(** The server accepts a handle of 1 to 64 bytes followed by a name of 1 to
    255 bytes without NUL and slash, and refuses the arguments otherwise. *)
Theorem server_checks_diropargs h name :
  zlen h < 2 ^ 32 - 3 -> zlen name < 2 ^ 32 - 3 ->
  let good := (0 <? zlen h) && (zlen h <=? NFS3_FHSIZE) &&
              (0 <? zlen name) && (zlen name <=? NFS3_MAXNAMLEN) && name_ok name in
  if good
  then decodes (S:=xdr_stream) nfs3svc_decode_diropargs (w_opaque h ++ w_opaque name)
         {| vda_fh := server_fh h; vda_name := name |}
  else rejects (S:=xdr_stream) nfs3svc_decode_diropargs (w_opaque h ++ w_opaque name) 0.
Proof.
  intros Lh Ln good. pose proof (zlen_nonneg h). pose proof (zlen_nonneg name).
  destruct good eqn:G; unfold good in G.
  - rewrite !andb_true_iff, !Z.ltb_lt, !Z.leb_le in G. destruct G as ((((? & ?) & ?) & ?) & ?).
    dlast ltac:(by apply dirop_dec).
  - apply rejects_bind_l. destruct (decide (0 < zlen h <= NFS3_FHSIZE)).
    + eapply rejects_bind_r; [by apply decodes_svc_fh3|]. apply rejects_bind_l, rejects_svc_filename3; [done|].
      unfold NFS3_MAXNAMLEN, NFS3_FHSIZE in *.
      rewrite !andb_false_iff, !Z.ltb_ge, !Z.leb_gt in G. destruct G as [[[[?|?]|?]|?]|?]; [lia|lia|..].
      * left. lia.
      * right. left. lia.
      * auto.
    + apply rejects_bind_l. intros s r W R C. rewrite <- !app_assoc in R. autorewrite with nfs_len in C.
      pose proof (align4_range (zlen name)). pose proof (align4_range (zlen h)).
      destruct (decodes_word (zlen h) s (w_fixed h ++ w_opaque name ++ r) W) as (s1 & E1 & W1 & _).
      { unfold w_opaque at 1 in R. rewrite <- app_assoc in R. exact R. }
      { autorewrite with nfs_len. lia. }
      exists s1. unfold svcxdr_decode_nfs_fh3, dbind at 1. rewrite E1, u32_id by (unfold is_u32; lia).
      unfold NFS3_FHSIZE in *. destruct (Z.eqb_spec (zlen h) 0); [done|].
      by rewrite (proj2 (Z.ltb_lt 64 (zlen h))) by lia.
Qed.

+-------+

Reproduce the listing above precisely.

(** The server accepts a handle of 1 to 64 bytes followed by a name of 1 to
    255 bytes without NUL and slash, and refuses the arguments otherwise. *)
Theorem server_checks_diropargs h name :
  zlen h < 2 ^ 32 - 3 -> zlen name < 2 ^ 32 - 3 ->
  let good := (0 <? zlen h) && (zlen h <=? NFS3_FHSIZE) &&
              (0 <? zlen name) && (zlen name <=? NFS3_MAXNAMLEN) && name_ok name in
  if good
  then decodes (S:=xdr_stream) nfs3svc_decode_diropargs (w_opaque h ++ w_opaque name)
         {| vda_fh := server_fh h; vda_name := name |}
  else rejects (S:=xdr_stream) nfs3svc_decode_diropargs (w_opaque h ++ w_opaque name) 0.
Proof.
  intros Lh Ln good. pose proof (zlen_nonneg h). pose proof (zlen_nonneg name).
  destruct good eqn:G; unfold good in G.
  - rewrite !andb_true_iff, !Z.ltb_lt, !Z.leb_le in G. destruct G as ((((? & ?) & ?) & ?) & ?).
    dlast ltac:(by apply dirop_dec).
  - apply rejects_bind_l. destruct (decide (0 < zlen h <= NFS3_FHSIZE)).
    + eapply rejects_bind_r; [by apply decodes_svc_fh3|]. apply rejects_bind_l, rejects_svc_filename3; [done|].
      unfold NFS3_MAXNAMLEN, NFS3_FHSIZE in *.
      rewrite !andb_false_iff, !Z.ltb_ge, !Z.leb_gt in G. destruct G as [[[[?|?]|?]|?]|?]; [lia|lia|..].
      * left. lia.
      * right. left. lia.
      * auto.
    + apply rejects_bind_l. intros s r W R C. rewrite <- !app_assoc in R. autorewrite with nfs_len in C.
      pose proof (align4_range (zlen name)). pose proof (align4_range (zlen h)).
      destruct (decodes_word (zlen h) s (w_fixed h ++ w_opaque name ++ r) W) as (s1 & E1 & W1 & _).
      { unfold w_opaque at 1 in R. rewrite <- app_assoc in R. exact R. }
      { autorewrite with nfs_len. lia. }
      exists s1. unfold svcxdr_decode_nfs_fh3, dbind at 1. rewrite E1, u32_id by (unfold is_u32; lia).
      unfold NFS3_FHSIZE in *. destruct (Z.eqb_spec (zlen h) 0); [done|].
      by rewrite (proj2 (Z.ltb_lt 64 (zlen h))) by lia.
Qed.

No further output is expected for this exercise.